Cross-correlation analysis was conducted across three trust groups, categorised by SHMI classification (above, within, or below expected), as defined in NHS England's SHMI publication using 95% over-dispersion-adjusted Poisson control limits. The analysis was first performed within each trust to examine temporal relationships between staffing levels (CHPPD) and SHMI. Cross-correlation results were then compared across the SHMI categories to assess cross-sectional differences in the association between staffing levels and mortality.
A fuller explanation can be found in the supplementary material entitled ‘Cross-Correlation Analysis Step-by-Step Methodology’.
Results
Standardised Hospital Mortality Index across English National Health Service Hospitals
A total of 122 Trusts were reviewed, with 22% presenting outlier mortality results.
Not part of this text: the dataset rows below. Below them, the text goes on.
(** [min(intersections) if intersections else None] *)
Definition min_or_none (intersections : list num) : option num :=
  match intersections with
  | [] => None
  | x :: rest => Some (fold_left min rest x)
  end.

Definition calculate_scen2_t_arr (t_e t_cr : num) (gamma : list (num * num)) : option num :=
  min_or_none (scen2_intersections t_e t_cr gamma).

(** The list [intersections] of [calculate_scen4_t_arr]. *)
Fixpoint scen4_intersections (t_l t_cr : num) (gamma : list (num * num)) : list num :=
  match gamma with
  | [] => []
  | (start, end_) :: rest =>
      let overlap_start := max t_cr start in
      let overlap_end := min t_l end_ in
      if lt overlap_start overlap_end
      then overlap_start :: scen4_intersections t_l t_cr rest
      else scen4_intersections t_l t_cr rest
  end.

Definition calculate_scen4_t_arr (t_l t_cr : num) (gamma : list (num * num)) : option num :=
  min_or_none (scen4_intersections t_l t_cr gamma).

(** ** Shaping rates *)

Definition calculate_n_scen2and4 (a_max d_max jerk_max v_d v_h d_0 : num) : E num :=
  (valid_n_candidates <-
    (if gt (abs v_d) (py 1e-6) then
       n_acc <- div a_max (abs v_d) ;;
       n_dec <- div d_max (abs v_d) ;;
       x <- div jerk_max (abs v_d) ;;
       n_jerk <- pow x 0.5 ;;
       Val [n_acc; n_dec; n_jerk]
     else Val []) ;;
  n_lower_bound <-
    (if gt (abs v_h) (py 1e-6) && gt (abs d_0) (py 1e-6) then
       a <- div np_pi (py 2) ;;
       b <- div v_h d_0 ;;
       Val (mul (sub a (py 1)) b)
     else Val (py 0.01)) ;;
  lowest <- min_list valid_n_candidates ;;
  Val (max lowest n_lower_bound))%expr.

Definition calculate_m_scen2and4 (n d_0 v_h : num) : E num :=
  (pi_over_2 <- div np_pi (py 2) ;;
  let safe_eps := py 1e-6 in
  let numerator_part1 := mul (neg pi_over_2) n in
  sq1 <- pow (mul pi_over_2 n) 2 ;;
  sq2 <- pow n 2 ;;
  a <- div d_0 v_h ;;
  let inside_sqrt :=
    sub sq1 (mul (mul (py 4) sq2) (sub (sub pi_over_2 (py 1)) (mul a n))) in
  let sqrt_term := if lt inside_sqrt (py 0) then py 0.0 else np_sqrt inside_sqrt in
  let numerator := sub numerator_part1 sqrt_term in
  b <- div d_0 v_h ;;
  let denominator := mul (py 2) (sub (sub pi_over_2 (py 1)) (mul b n)) in
  if lt (abs denominator) safe_eps then Val (py 1e6)
  else div numerator denominator)%expr.

Definition calculate_m_scen3 (d_0 v_h : num) : E num :=
  (a <- div v_h d_0 ;; Val (mul a np_pi))%expr.

Definition calculate_n_scen3 (d_0 v_h : num) : E num :=
  (a <- div v_h d_0 ;; Val (mul a np_pi))%expr.

(** ** [compute_velocity_profile] *)

Definition a_max : num := py 1.0.
Definition d_max : num := py 1.0.
Definition jerk_max : num := py 1.0.
Definition v_limit : num := py 56.33.
Definition v_coast : num := py 12.87.

(** Lines 249-265. *)
Definition rate_thresholds (d_0 v_c : num) : E Thresholds :=
  (let v_c_ms := mul v_c (py (5.0 / 18.0)) in
  let v_limit_ms := mul v_limit (py (5.0 / 18.0)) in
  let v_coast_ms := mul v_coast (py (5.0 / 18.0)) in
  term1p <- div (mul (py 2) a_max) (sub v_limit_ms v_c_ms) ;;
  x <- div (mul (py 2) jerk_max) (sub v_limit_ms v_c_ms) ;;
  let term2p := np_sqrt x in
  term1q <- div (mul (py 2) a_max) (sub v_c_ms v_coast_ms) ;;
  y <- div (mul (py 2) jerk_max) (sub v_c_ms v_coast_ms) ;;
  let term2q := np_sqrt y in
  let p := min term1p term2p in
  let q := min term1q term2q in
  t_cr <- div d_0 v_c_ms ;;
  e1 <- div (mul v_c_ms np_pi) (mul (py 2) p) ;;
  e2 <- div (sub d_0 e1) v_limit_ms ;;
  e3 <- div np_pi (mul (py 2) p) ;;
  let t_e := add e2 e3 in
  l1 <- div (mul v_c_ms np_pi) (mul (py 2) q) ;;
  l2 <- div (sub d_0 l1) v_coast_ms ;;
  l3 <- div np_pi (mul (py 2) q) ;;
  let t_l := add l2 l3 in
  Val {| v_c_ms := v_c_ms; v_limit_ms := v_limit_ms; v_coast_ms := v_coast_ms;
         p := p; q := q; t_cr := t_cr; t_e := t_e; t_l := t_l |})%expr.

(** Lines 268-273. *)
Definition gamma_intervals (t_0 g_e_curr g_s_next g_e_next : num) : list (num * num) :=
  if eq g_e_curr (py (-1)) then [(g_s_next, g_e_next)]
  else [(t_0, g_e_curr); (g_s_next, g_e_next)].

(** [save_profile_to_file]: [round(g_e_next)] must succeed before anything
    is written; the file system itself is taken to accept the write. *)
Definition save_profile_to_file {R}
    (profile : Profile) (scenario : string)
    (t_start g_e_curr g_s_next g_e_next v_c : num) : M World R unit :=
  _ <- lift (round (val g_e_next)) ;;
  modify (fun w =>
    {| self := self w;
       outputs := outputs w;
       files := files w ++ [ {| saved_profile := profile;
                                saved_scenario := scenario;
                                saved_t_start := t_start;
                                saved_window := (g_e_curr, g_s_next, g_e_next);
                                saved_v_c := v_c |} ] |}).

Definition self_dt {R} : M World R num := s <- get_self ;; ret (dt s).

(** What a completed [compute_velocity_profile] returns. *)
Definition Result : Set := Profile * num * num.

(** The loop body of Scenario 1. *)
Definition scenario1_sample (v_c_ms t : num) : E (num * num) :=
  let v := mul v_c_ms (py 3.6) in
  let v := if ge v v_limit then v_limit else v in
  Val (t, v).

(** The loop body of Scenarios 2 and 4. *)
Definition scenario24_sample (scenario : string)
    (t_0 v_c_ms v_h v_d m n t_1 d_0 t_2 t_3 t : num) : E (num * num) :=
  (v <- (if scenario =? "Scenario 2" then
           f (sub t t_0) v_c_ms v_h v_d m n t_1 d_0 t_2 t_3
         else if scenario =? "Scenario 4" then
           h (sub t t_0) v_c_ms v_h v_d m n t_1 d_0 t_2 t_3
         else Exc UnboundLocalError) ;;
   let v := mul v (py 3.6) in
   Val (t, v))%expr.

(** The loop body of Scenario 3. *)
Definition scenario3_sample (t_0 v_c_ms t_arr g_s_next t_5 m t : num) : E (num * num) :=
  (v <- g (sub t t_0) v_c_ms t_arr g_s_next t_5 m ;;
   let v := mul v (py 3.6) in
   let v := if ge v v_limit then v_limit else v in
   Val (t, v))%expr.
The scatter plot in Figure 1 illustrates the relationship between the SHMI and the expected number of deaths for hospitals across England from June 2023 to May 2024.
The majority of Trusts fall within the control limits, suggesting their mortality outcomes align with expected levels adjusted for specific variables as per national SHMI methodology.4 However, 11% of trusts exceed the upper control limit, indicating higher-than-expected mortality that may require further investigation into potential contributing factors. Conversely, 11% of trusts fall below the lower control limit.
CHPPD by SHMI cohorts
Overall trends
From the 122 Trusts, over the three cohorts, notable differences were observed in CHPPD distribution between RNs and other healthcare workers, as well as across trusts with SHMI above, within, and below control limits (Figure 2). For RNs, the median CHPPD was lowest in trusts with SHMI above control limits (Median = 4.59), higher in trusts within control limits (Median = 4.87), and highest in trusts with SHMI below control limits (Median = 5.65). This indicates fewer RNs’ CHPPD are provided in trusts with SHMI above control limits. This association of higher RN CHPPD being associated with lower-than-expected mortality is consistent with the hypothesis, both in this study and examined in the literature, that higher RN staffing availability is associated with lower mortality. The association of lower CHPPD for other health workers with SHMI below control limits (and higher in trusts above the control limit) may reflect an attempt to substitute for RNs with other health workers, raising the hours overall even where RN hours are lower.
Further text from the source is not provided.